Daniel Cawrey,Jan 19, 2015 at 16:16 UTC | Updated Jan 19, 2015 at 20:09 UTC
Bitwage has launched a new bitcoin-based payroll product that allows American companies to pay employees outside the US in their local currency.
The company's first partnership as part of its international push is with bitcoin exchange Coins.ph, and allows firms to quickly and cheaply pay workers in the Philippines – even if they don't have a bank account.
Jonathan Chester, founder and Chief Strategy Officer of Bitwage, told CoinDesk he sees bitcoin as the singular payment protocol for paying people across the globe.
"The core of our products is basically trying to figure out how to bring modern financial tools around the world. We see bitcoin as a way to facilitate that."
How the product works
Bitwage's international payroll solution accepts and pays out in fiat currency, but uses bitcoin in the middle to transfer the value from one place to another.
Since Bitwage already has a bitcoin payroll system in the US, it was easily able to integrate with Coins.ph; sending them bitcoin to be paid out at the other end.
Coins. ph customers can choose to collect Philippine pesos or preloaded cash cards, or receive their payments via bank transfers. Even door-to-door delivery of cash is possible.
"Bitcoin is the best way to get cross-border payments into the hands of both banked and underbanked people."
Bitwage acts as a invisible middle entity in payroll transactions. Employers usually ask an employee for bank transfer information when they first start working for the company.
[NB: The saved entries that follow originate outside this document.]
(** ** Roles ([internal/identity]) *)
Inductive Role := RoleAgent | RoleEngine.
Definition agentSourcePrefix : bytes := str "agent:".
Definition HasPrefix (s p : bytes) : bool := beqb (take (length p) s) p.
Definition AgentSource (agentID : bytes) : bytes := agentSourcePrefix ++ agentID.
Definition SourceRole (source : bytes) : Role := if HasPrefix source agentSourcePrefix then RoleAgent else RoleEngine.
Definition AgentID (source : bytes) : option bytes :=
  if HasPrefix source agentSourcePrefix then Some (drop (length agentSourcePrefix) source) else None.
Definition ProposalKeyPrefix : bytes := str "proposal:".
Definition IsProposalKey (key : bytes) : bool := HasPrefix key ProposalKeyPrefix.
Definition is_agent (source : bytes) : bool := match SourceRole source with RoleAgent => true | RoleEngine => false end.

(** ** State *)
Record v2ConnState := MkState {
  windowOpen : bool; windowCorrID : Z; windowReceived : Z; windowAccepted : Z; windowRejected : Z;
  windowFirstErrCode : Z; windowFirstErrReason : bytes;
  cumReceived : Z; cumAccepted : Z; cumRejected : Z; cumFirstErrCode : Z; cumFirstErrReason : bytes }.
Definition new_state : v2ConnState := MkState false 0 0 0 0 0 [] 0 0 0 0 [].

(** A connection: the properties of the router and of the negotiation, and every
    frame passed to [SendRawMsg] (whose outcome the router ignores). *)
Record conn := MkConn { tier : option AckTier; cstate : option v2ConnState; sent : list bytes }.
(* ===== verification/Remote.v ===== *)
(** * The remote store ([internal/jobctl/v2store.go]) over the wire

    The client that speaks the versioned operations of the second protocol over
    one lazily dialled connection, composed with the server's side of that
    connection: the read loop of the transport, the negotiation and the router
    ([Server.onNegotiate], [Server.onFrameV2]).  Network faults are inputs of a
    call: the dial may fail, the request may be lost before the server reads it,
    or the response may be lost after the server has acted. *)
From S2P Require Import Prelude Bytes Temporal Engine KVServer TemporalStore.
From S2P Require Import Proto Frames RouterV2.
Import Kv Tstore Proto Frames RouterV2.

Module Remote.
Section Remote.
Context {St F : Type} `{!TemporalRawStore St} `{!KVStore St} `{!IngestFilter F}.
Context (LookupByType : Z -> option Z) (LookupDescriptor : bytes -> option Z).
Notation router := (RouterV2 (St := St) (F := F)).

(** ** The server's side of a connection *)
Record link := MkLink { usingV2 : bool; peer : conn }.
Definition new_link : link := MkLink false (MkConn None None []).

(** The callback on a probe: the tier becomes a property of the connection and
    the response is queued. *)
Definition onNegotiate (respond : bytes) (ack : AckTier) (c : conn) : conn :=
  MkConn (Some ack) c.(cstate) (c.(sent) ++ [respond]).

(** One request arrives: the loop reads it and hands it on.  [None] is a
    connection the server closes.  The result is what the server queues for
    the client. *)
Definition serve (e : env) (wire : bytes) (l : link) (r : router) : go (option link * router * bytes) :=
  i ← iteration e.(MaxPackageSize) (MkTurn true false) l.(usingV2) (MkReader wire AtTimeout []);
  let queued c := concat (drop (length l.(peer).(sent)) c.(sent)) in
  match i with
  | ([Negotiated respond ack], inr _) =>
      let c := onNegotiate respond ack l.(peer) in Ret (Some (MkLink true c), r, queued c)
  | ([OnFrameV2 msg], inr _) =>
      '(c, r) ← HandleV2 LookupByType LookupDescriptor e msg l.(peer) r;
      Ret (Some (MkLink true c), r, queued c)
  | (_, inr (v2, _)) => Ret (Some (MkLink v2 l.(peer)), r, [])
  | (_, inl _) => Ret (None, r, [])
  end.

(** ** The client *)
Inductive fault := NoFault | DialFails | RequestLost | ResponseLost.

(** [V2Store]: its connection, seen together with the server's side of it. *)
Record V2Store := MkV2Store { connection : option link }.
Definition NewV2Store : V2Store := MkV2Store None.
Definition dropConn : V2Store := MkV2Store None.
Definition Close (s : V2Store) : V2Store := match s.(connection) with None => s | Some _ => MkV2Store None end.

(** The server that closed the connection serves nothing on it. *)
Definition exchange (e : env) (wire : bytes) (l : link) (r : router) : go (link * router * bytes) :=
  '(l', r, out) ← serve e wire l r;
  Ret (default l l', r, out).

(** [None] is an error: the dial failed, the negotiation failed or did not end
    in the second protocol with the every tier. *)
Definition ensureConn (e : env) (f : fault) (s : V2Store) (r : router) : go (option link * router) :=
  match s.(connection) with
  | Some l => Ret (Some l, r)
  | None =>
      match f with
      | DialFails => Ret (None, r)
      | _ =>
          match encodeHelloProbe AckEvery with
          | None => Ret (None, r)
          | Some probe =>
              '(l, r, out) ← exchange e probe new_link r;
              '(res, _) ← ClientNegotiateWithAck (MkReader out AtTimeout []);
              Ret (match res with Ok (VersionIsV2, AckEvery) => Some l | _ => None end, r)
          end
      end
  end.

Definition roundTrip (e : env) (f : fault) (opcode : Z) (payload : bytes) (s : V2Store) (r : router)
    : go (V2Store * router * option MessageV2) :=
  '(l, r) ← ensureConn e f s r;
  match l with
  | None => Ret (s, r, None)
  | Some l =>
      let frame := PackV2 (NewMessageV2 (MkHeader 0 opcode TypeUnspecified 1 0) payload) in
      match f with
      | RequestLost => Ret (dropConn, r, None)
      | _ =>
          '(l, r, out) ← exchange e frame l r;
          match f with
          | ResponseLost => Ret (dropConn, r, None)
          | _ =>
              '(resp, _) ← DecodeV2 0 (MkReader out AtTimeout []);
              Ret match resp with Err _ => (dropConn, r, None) | Ok resp => (MkV2Store (Some l), r, Some resp) end
          end
      end
  end.

(** Results: [Err tt] is any error the call returns. *)
Definition PutVersioned (e : env) (f : fault) (logicalKey payload source : bytes) (s : V2Store) (r : router)
    : go (V2Store * router * result unit Z) :=
  '(s, r, resp) ← roundTrip e f OpcodePutVersioned (EncodePutVersionedFrame logicalKey payload source) s r;
  match resp with
  | None => Ret (s, r, Err tt)
  | Some resp =>
      if negb (resp.(Header).(Opcode) =? OpcodeOK) then Ret (s, r, Err tt)
      else if negb (len resp.(Payload) =? 8) then Ret (s, r, Err tt)
      else Ret (s, r, Ok (get_le resp.(Payload)))
  end.

(** The answer to GET_AS_OF: [None] is "not found". *)
Definition read_version (resp : MessageV2) : go (result unit (option bytes)) :=
  if negb (resp.(Header).(Opcode) =? OpcodeOK) then
    er ← DecodeV2ErrPayload resp.(Payload);
    Ret match er with Some (_, reason) => if beqb reason (str "notfound") then Ok None else Err tt | None => Err tt end
  else
    v ← DecodeVersionEntry resp.(Payload);
    Ret match v with None => Err tt | Some (v, _) => Ok (Some v.(ViewPayload)) end.

Definition GetAsOf (e : env) (f : fault) (logicalKey : bytes) (asOfNanos : Z) (s : V2Store) (r : router)
    : go (V2Store * router * result unit (option bytes)) :=
  '(s, r, resp) ← roundTrip e f OpcodeGetAsOf (EncodeAsOfFrame logicalKey asOfNanos) s r;
  match resp with
  | None => Ret (s, r, Err tt)
  | Some resp => a ← read_version resp; Ret (s, r, a)
  end.

(** The same request with the clock's time. *)
Definition GetLatest (e : env) (f : fault) (logicalKey : bytes) (s : V2Store) (r : router)
    : go (V2Store * router * result unit (option bytes)) :=
  GetAsOf e f logicalKey e.(now) s r.

Definition ListVersions (e : env) (f : fault) (logicalKey : bytes) (s : V2Store) (r : router)
    : go (V2Store * router * result unit (list VersionEntryView)) :=
  '(s, r, resp) ← roundTrip e f OpcodeListVersions (EncodeKeyOnlyFrame logicalKey) s r;
  match resp with
  | None => Ret (s, r, Err tt)
  | Some resp =>
      if negb (resp.(Header).(Opcode) =? OpcodeOK) then Ret (s, r, Err tt)
      else vs ← DecodeListVersionsResponse resp.(Payload); Ret (s, r, match vs with None => Err tt | Some vs => Ok vs end)
  end.

Definition ListPrefix (e : env) (f : fault) (prefix : bytes) (asOfNanos : Z) (s : V2Store) (r : router)
    : go (V2Store * router * result unit (list WriteEnvelopeView)) :=
  '(s, r, resp) ← roundTrip e f OpcodeListWrites (EncodeListWritesRequest prefix 0 asOfNanos []) s r;
  match resp with
  | None => Ret (s, r, Err tt)
  | Some resp =>
      if negb (resp.(Header).(Opcode) =? OpcodeOK) then Ret (s, r, Err tt)
      else es ← DecodeListWritesResponse resp.(Payload); Ret (s, r, match es with None => Err tt | Some (es, _) => Ok es end)
  end.
End Remote.
End Remote.
(** ** Snapshots *)
Definition snap_name (f : snap_file) : bytes := show_dec f.(snapIndex) ++ str "_" ++ show_dec f.(snapTerm) ++ str ".snap".
(** [os.Create]: the directory is listed in the order of the names. *)
Fixpoint dir_put (f : snap_file) (dir : list snap_file) : list snap_file :=
  match dir with
  | [] => [f]
  | g :: dir' =>
      match compare (snap_name f) (snap_name g) with
      | Lt => f :: dir
      | Eq => f :: dir'
      | Gt => g :: dir_put f dir'
      end
  end.
Definition snap_bytes (data : bytes) (lastIncludedIndex lastIncludedTerm : Z) : bytes :=
  put_be 4 MagicNumber ++ put_be 4 Version ++ put_be 8 lastIncludedIndex ++ put_be 8 lastIncludedTerm ++ put_be 8 (len data) ++ data.
Definition SaveSnapshot (data : bytes) (lastIncludedIndex lastIncludedTerm : Z) (w : RaftWAL) : RaftWAL :=
  MkWAL w.(logFile) w.(metaFile)
    (dir_put (MkSnap lastIncludedIndex lastIncludedTerm (snap_bytes data lastIncludedIndex lastIncludedTerm)) w.(snapshots)) w.(faults) w.(saved).

(** The file with the greatest index above zero, the first of its name order. *)
Definition latest_snap (dir : list snap_file) : option snap_file :=
  fold_left (fun best f => if default 0 (snapIndex <$> best) <? f.(snapIndex) then Some f else best) dir None.

(** One [Read]: it fails at the end of the file and may leave the buffer's end
    at zero. *)
Definition read_data (dataLen : Z) (b : bytes) : go (option bytes) :=
  if negb (make_ok dataLen) then Panic
  else if (0 <? dataLen) && (len b =? 0) then Ret None
  else let got := firstn (Z.to_nat dataLen) b in Ret (Some (got ++ replicate (Z.to_nat dataLen - length got) Byte.x00)).

(** [Ok None] is nil data: there is no snapshot. *)
Definition LoadLatestSnapshot (w : RaftWAL) : go (result unit (option (bytes * Z * Z))) :=
  match latest_snap w.(snapshots) with
  | None => Ret (Ok None)
  | Some f =>
      let header :=
        match read_uint 4 f.(content) with
        | None => None
        | Some (magic, b) =>
            if negb (magic =? MagicNumber) then None else
            match read_uint 4 b with
            | None => None
            | Some (_, b) =>
                match read_int64 b with
                | None => None
                | Some (lastIndex, b) =>
                    match read_int64 b with
                    | None => None
                    | Some (lastTerm, b) => match read_int64 b with None => None | Some (dataLen, b) => Some (lastIndex, lastTerm, dataLen, b) end
                    end
                end
            end
        end in
      match header with
      | None => Ret (Err tt)
      | Some (lastIndex, lastTerm, dataLen, b) =>
          data ← read_data dataLen b;
          Ret match data with None => Err tt | Some data => Ok (Some (data, lastIndex, lastTerm)) end
      end
  end.

Definition DeleteOldSnapshots (keepIndex : Z) (w : RaftWAL) : RaftWAL :=
  MkWAL w.(logFile) w.(metaFile) (List.filter (fun f => negb (f.(snapIndex) <? keepIndex)) w.(snapshots)) w.(faults) w.(saved).

(** ** Everything *)
Definition SavePersist (data : PersistData) (w : RaftWAL) : RaftWAL * bool :=
  let '(w, ok) := SaveState data.(CurrentTerm) data.(VotedFor) w in
  if ok then (AppendLogs data.(PLog) (set_log [] w), true) else (w, false).

Definition LoadPersist (w : RaftWAL) : go (result unit PersistData) :=
  match LoadState w with
  | Err e => Ret (Err e)
  | Ok (term, votedFor) =>
      logs ← LoadLogs w;
      snap ← LoadLatestSnapshot w;
      Ret (Ok match snap with
              | Ok (Some (_, lastIndex, lastTerm)) => MkPersist term votedFor logs lastIndex lastTerm
              | _ => MkPersist term votedFor logs 0 0
              end)
  end.

(** ** The data of a snapshot: serialized log entries *)
Definition SerializeLogEntries (entries : list LogEntry) : bytes :=
  match entries with [] => [] | _ => put_be 4 (len entries) ++ concat (map writeEntry entries) end.

(** The loop over the announced count; [offset + cmdLen] is an [int], so a
    length of 2^63 or more is negative and passes the test. *)
Fixpoint deserialize (count : nat) (data : bytes) (offset : Z) : go (list LogEntry) :=
  match count with
  | O => Ret []
  | S count =>
      if len data <? offset + 24 then Ret [] else
      a ← slice data offset (offset + 8);
      b ← slice data (offset + 8) (offset + 16);
      c ← slice data (offset + 16) (offset + 24);
      let cmdLen := s64 (get_be c) in
      let offset := offset + 24 in
      if len data <? s64 (offset + cmdLen) then Ret []
      else if negb (make_ok cmdLen) then Panic
      else
        cmd ← slice data offset (offset + cmdLen);
        l ← deserialize count data (offset + cmdLen);
        Ret (MkEntry (s64 (get_be a)) (s64 (get_be b)) cmd false :: l)
  end.
(** At most [len data / 24] entries are read: the count is cut there. *)
Definition DeserializeLogEntries (data : bytes) : go (list LogEntry) :=
  if len data <? 4 then Ret []
  else
    c ← slice data 0 4;
    deserialize (Z.to_nat (Z.min (get_be c) (len data))) data 4.

(** ** Reading back what was written *)
Definition entry_ok (e : LogEntry) : Prop :=
  is_s64 e.(Index) /\ is_s64 e.(Term) /\ len e.(Command) <= maxAlloc /\ e.(IsSnapshot) = false.
Notation log_bytes l := (concat (map writeEntry l)).

Lemma read_uint_put n z rest : read_uint n (put_be n z ++ rest) = Some (z mod 2 ^ (8 * Z.of_nat n), rest).
Proof.
  unfold read_uint. rewrite length_app, length_put_be, leb_correct by lia. rewrite firstn_app, skipn_app, length_put_be, Nat.sub_diag.
  rewrite firstn_all2, skipn_all2 by (rewrite length_put_be; lia). cbn [firstn skipn app]. by rewrite app_nil_r, get_put_be.
Qed.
"They're just routing the [transaction] to Bitwage as opposed to routing the credit to a bank account," explained Chester.
The Philippines market
There are a number of players looking to bring bitcoin to the Philippines market, which is largely a cash-based society with a large number of ex-pat workers that remit money home.
Companies like Coins. ph, 37Coins and Boost VC-backed Palarin are all seeking to gain a foothold in this Southeast Asian market.
Cheap labor costs and often good standards of English also mean there are a number of employers in the US that employ Philippine developers, transcriptionists and general office assistants remotely.
However, it's not easy to send money to the Philippines, as funds can take many days to arrive and transaction fees are often high. An additional hurdle is the high number of unbanked in the country.
Bitwage is hoping to disrupt that scenario by utilising bitcoin's faster transaction speed and relatively low fees in combination with Coins. ph's exchange service at the Asian end.
Bitwage is currently part of Plug and Play's bitcoin accelerator program in Sunnyvale, California.